O cálculo do benefício levará em conta apenas o tempo de contribuição. O trabalhador só terá direito a 100% do benefício ao atingir 40 anos de contribuição. Com 20 anos de contribuição (o mínimo para os trabalhadores privados, que contribuem para o INSS), o benefício será de 60% do salário de contribuição, subindo 2 pontos porcentuais para cada ano a mais de contribuição. Nenhuma aposentadoria será menor que o salário mínimo (hoje de R$ 998). Isso significa que um trabalhador que contribua pelo piso vai receber o salário mínimo mesmo que não atinja 40 anos de contribuição. Quem se aposentar pelas regras de transição receberá até 100% da média de suas contribuições (limitado ao teto do INSS). O cálculo do valor dos benefícios foi alterado: hoje, ele considera apenas os 80% maiores salários do trabalhador e os 20% menores são descartados; o texto da reforma prevê que nessa conta serão considerados todos os salários.

 

10. Como vai funcionar o regime de capitalização?

Novos trabalhadores poderão aderir ao sistema de capitalização, em que as contribuições vão para uma conta individual, que banca os benefícios no futuro. Uma lei complementar ainda precisará estipular as regras específicas desse regime, mas a proposta não deve ser encaminhada agora ao Congresso. A ideia é que as reservas dos trabalhadores sejam geridas por entidades de previdência pública e privada, mas haverá possibilidade de prever que o próprio Tesouro gerencie esses recursos.

 

11. O que muda para quem recebe pensão por morte?

Como é

A pensão por morte é de 100% para segurados do INSS, respeitando o teto atual de R$ 5.839,45. Os servidores públicos, além desse porcentual, recebem 70% da parcela que superar o teto.

Proposta

O benefício será de 60% do valor para o primeiro dependente e será incrementado em 10% por dependente adicional. Ou seja, uma viúva com filho único receberá 70%. Essa regra valerá para trabalhadores tanto do setor privado quanto do serviço público. Em caso de morte por acidente de trabalho, doenças profissionais e de trabalho, a taxa de reposição do benefício será de 100%, segundo a proposta. Quem já recebe pensão por morte não terá o valor do benefício alterado.

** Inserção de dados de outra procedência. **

(* ===== verification/OAuthAnswers.v ===== *)
(** * What the endpoints answer

    What a request was answered says what the stores answered it: tokens go to
    whoever proved what the grant asks for, a credential presented again is
    reported to the whole family, redirects go where a client registered. *)

From S2P Require Import Prelude Text Base64 Url Headers Response Server OAuth OAuthStores OAuthServer OAuthProofs OAuthHistory.

Module OAuthAnswers.
Import OAuthServer OAuthProofs OAuthHistory.

(** ** What a log shows *)

(** A sign that a credential was presented again, with the family to revoke: a
    code that was spent before, a refresh token that was rotated before. *)
Definition reuse_seen (e : entry) : option (list Z) :=
  let '(existT o x) := e in
  match o return answer o -> option (list Z) with
  | OConsume _ _ _ => fun x => match x with Ok (Codes.Replayed f) => f | _ => None end
  | OFindRefresh _ => fun x => match x with Ok (Some t) => if Tokens.rotated t then Some (Tokens.r_family t) else None | _ => None end
  | _ => fun _ => None
  end x.

(** The access and refresh tokens of a family were asked to be revoked, and what
    the store said. *)
Definition access_revocation (e : entry) : option (list Z * stored nat) :=
  let '(existT o x) := e in
  match o return answer o -> option (list Z * stored nat) with
  | ORevokeFamilyAccess f => fun x => Some (f, x)
  | _ => fun _ => None
  end x.
Definition refresh_revocation (e : entry) : option (list Z * stored nat) :=
  let '(existT o x) := e in
  match o return answer o -> option (list Z * stored nat) with
  | ORevokeFamilyRefresh f => fun x => Some (f, x)
  | _ => fun _ => None
  end x.

Definition shows {A} (kind : entry -> option A) (did : list entry) (a : A) : Prop := exists e, e ∈ did /\ kind e = Some a.

Lemma shows_here {A} (kind : entry -> option A) e did a : kind e = Some a -> shows kind (e :: did) a.
Proof. intros H. exists e. split; [apply list_elem_of_here|done]. Qed.

Lemma shows_further {A} (kind : entry -> option A) e did a : shows kind did a -> shows kind (e :: did) a.
Proof. intros (e' & He & H). exists e'. split; [by apply list_elem_of_further|done]. Qed.

Lemma shows_cons {A} (kind : entry -> option A) e did a :
  shows kind (e :: did) a <-> kind e = Some a \/ shows kind did a.
Proof.
  split; [|intros [H|H]; [by apply shows_here|by apply shows_further]].
  intros (e' & He & H). apply elem_of_cons in He as [->|He]; [by left|right; by exists e'].
Qed.

Lemma shows_nil {A} (kind : entry -> option A) a : ~ shows kind [] a.
Proof. intros (e & He & _). by apply elem_of_nil in He. Qed.

Section Answers.
Context (sha256 : list Z -> list Z) (debug : list Z -> list Z) (settings : Settings) {U : Type}.
Context (csrf : Request -> list Z) (next : Request -> TokenClaims -> Response.Response U).

Local Abbreviation digest := (Clients.digest sha256).

(** ** What tokens are given for *)

(** The client proved to be who it says: by its secret, or by having none. *)
Definition authentic (c : Credentials) (found : Clients.Client) : Prop :=
  match secret c with
  | Some s => exists stored, Clients.secret_hash found = Some stored /\ digest s = stored
  | None => Clients.secret_hash found = None
  end.

Definition code_given_for (p : list (list Z * list Z)) (found : Clients.Client) (did : list entry) : Prop :=
  exists presented uri verifier f c,
    says p (lit "code") presented /\ says p (lit "redirect_uri") uri /\ says p (lit "code_verifier") verifier /\
    shows spent did (digest presented, f, c) /\ Codes.client_id c = Clients.id found /\ Codes.redirect_uri c = uri /\
    Pkce.verify sha256 verifier (Codes.challenge c) (Codes.challenge_method c) = true.

Definition refresh_given_for (p : list (list Z * list Z)) (found : Clients.Client) (did : list entry) : Prop :=
  exists presented t, says p (lit "refresh_token") presented /\ shows refresh_found did (digest presented, t) /\
    Tokens.r_client_id t = Clients.id found /\ shows rotation did (Tokens.r_id t).

Definition granted (r : Request) (did : list entry) : Prop :=
  let p := from_body r in
  exists c found, presented r p = Ok c /\ shows client_looked_up did (cred_id c, found) /\ authentic c found /\
    ((says p (lit "grant_type") (lit "authorization_code") /\ code_given_for p found did) \/
     (says p (lit "grant_type") (lit "refresh_token") /\ refresh_given_for p found did) \/
     (says p (lit "grant_type") (lit "client_credentials") /\ Clients.is_confidential found = true)).

(** A reuse that was seen was refused, once the family was revoked (unless a
    store failed). *)
Definition reported (did : list entry) : Prop :=
  forall f, shows reuse_seen did f ->
    exists n, shows access_revocation did (f, n) /\ forall m, n = Ok m -> exists n', shows refresh_revocation did (f, n').

(** What the token endpoint answers. *)
Definition token_answer (rq : Endpoint * Request) (did : list entry) (out : outcome U) : Prop :=
  rq.1 = Token -> reported did /\
    forall r, out = Answered r -> Response.status r = 200 -> granted rq.2 did /\ forall f, ~ shows reuse_seen did f.

Section Token.
Context (good : list entry -> forall o, answer o -> Prop).
Local Abbreviation whatever := (fun (_ : list entry) (_ : op) => True).

Definition calm (did : list entry) : Prop := forall f, ~ shows reuse_seen did f.

Lemma calm_nil : calm [].
Proof. intros f. apply shows_nil. Qed.

Lemma calm_cons e did : reuse_seen e = None -> calm did -> calm (e :: did).
Proof. intros He Hd f [H|H]%shows_cons; [congruence|by apply (Hd f)]. Qed.

(** Nothing of what was asked since shows a reuse. *)
Ltac calm := repeat first [assumption | apply calm_cons; [reflexivity|]].

Lemma calm_reported did : calm did -> reported did.
Proof. intros H f Hf. by destruct (H f). Qed.

(** A reuse is reported once both halves of its family were revoked. *)
Lemma reported_after did f : calm did -> forall e, reuse_seen e = Some f ->
  forall did', (exists n, shows access_revocation (did' ++ e :: did) (f, n) /\
    forall m, n = Ok m -> exists n', shows refresh_revocation (did' ++ e :: did) (f, n')) ->
  Forall (fun e => reuse_seen e = None) did' -> reported (did' ++ e :: did).
Proof.
  intros Hd e He did' H Hn f' (e' & Hin & Hf). apply elem_of_app in Hin as [Hin|Hin].
  - eapply Forall_forall in Hn; [|by apply list_elem_of_In]. by rewrite Hn in Hf.
  - apply elem_of_cons in Hin as [->|Hin]; [|by destruct (Hd f'); exists e'].
    assert (f' = f) as -> by congruence. done.
Qed.

Ltac asks x Hx := cbn [safe bind ask]; split; [exact I|intros x Hx].

(** What [issue] asks for shows nothing. *)
Definition of_issue (o : op) : bool :=
  match o with ORandom _ | ONow | OStoreAccess _ | OStoreRefresh _ => true | _ => false end.

Lemma issue_keeps (P : list entry -> Prop) did c u s f wr :
  (forall o x did, of_issue o = true -> P did -> P (existT o x :: did)) -> P did ->
  safe whatever good (fun did _ => P did) did (issue sha256 settings c u s f wr).
Proof.
  intros HP Hd. unfold issue, now, generate, identifier. asks t Ht. asks b Hb. asks b' Hb'. asks a Ha.
  assert (H4 : P (existT (OStoreAccess _) a :: existT (ORandom 16) b' :: existT (ORandom 32) b :: existT ONow t :: did))
    by by repeat apply HP.
  destruct a; [|exact H4]. destruct wr; [|exact H4]. asks c' Hc. asks c'' Hc'. asks r Hr.
  destruct r; cbn [safe]; repeat apply HP; done.
Qed.

Lemma calm_issue o x did : of_issue o = true -> calm did -> calm (existT o x :: did).
Proof. intros Ho. apply calm_cons. by destruct o. Qed.

(** How a grant ends: reported, and with what it was given for if it gave tokens. *)
Definition ends (given : list entry -> Prop) (did : list entry)
    (res : result OAuthError.OAuthError TokenResponse.TokenResponse) : Prop :=
  reported did /\ match res with Ok _ => given did /\ calm did | Err _ => True end.

Lemma store_failed_ends given did p :
  (forall o x did, of_issue o = true -> given did -> given (existT o x :: did)) -> given did -> calm did ->
  safe whatever good (fun did _ => given did /\ calm did) did p ->
  safe whatever good (ends given) did (store_failed p).
Proof.
  intros Hg H1 H2 Hp. apply safely_bind. revert Hp. apply safely_mono. intros did' [a|] [H3 H4]; cbn [safe];
    split; by (apply calm_reported || done).
Qed.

Dependentes de servidores que ingressaram antes da criação da previdência complementar terão o benefício calculado sem limitação ao teto do INSS (hoje de R$ 5.839,45).

 

12. Poderá haver acúmulo de benefícios?

Como é hoje

Não há limite para acúmulo de diferentes benefícios.

Proposta

Beneficiário passará a receber 100% do benefício de maior valor, além de uma parcela da soma dos demais dependendo do valor recebido. Ficarão fora da nova regra as acumulações de aposentadorias previstas em lei: médicos e professores. Também é permitido acumular aposentadoria obtidas em conta de regimes diferentes, por exemplo, INSS e regime de servidores, ou INSS e Forças Armadas.

 

13. O que muda no benefício de prestação continuada (BPC) pago a idosos em situação de pobreza e a deficientes?

Idosos nessa situação recebem hoje um salário mínimo a partir dos 65 anos. O mesmo valor é pago a pessoas com deficiência, independentemente da idade. A reforma prevê pagamento de R$ 400 para idosos a partir dos 60 anos. Aos 70 anos, o benefício atinge o valor de um salário mínimo mensal. O critério de concessão do benefício de renda mensal per capita inferior a um quarto do salário mínimo será colocado na Constituição. Além disso, será exigido que o beneficiário tenha patrimônio inferior a R$ 98 mil. Para pessoas com deficiência, regra não muda.

 

14. A reforma muda regras para aposentados que ainda trabalham?

O empregador não será mais obrigado a pagar a multa de 40% sobre o saldo do FGTS no caso de demissão de um empregado que já está aposentado. As empresas também não terão mais de recolher FGTS dos empregados que se aposentarem a partir da reforma.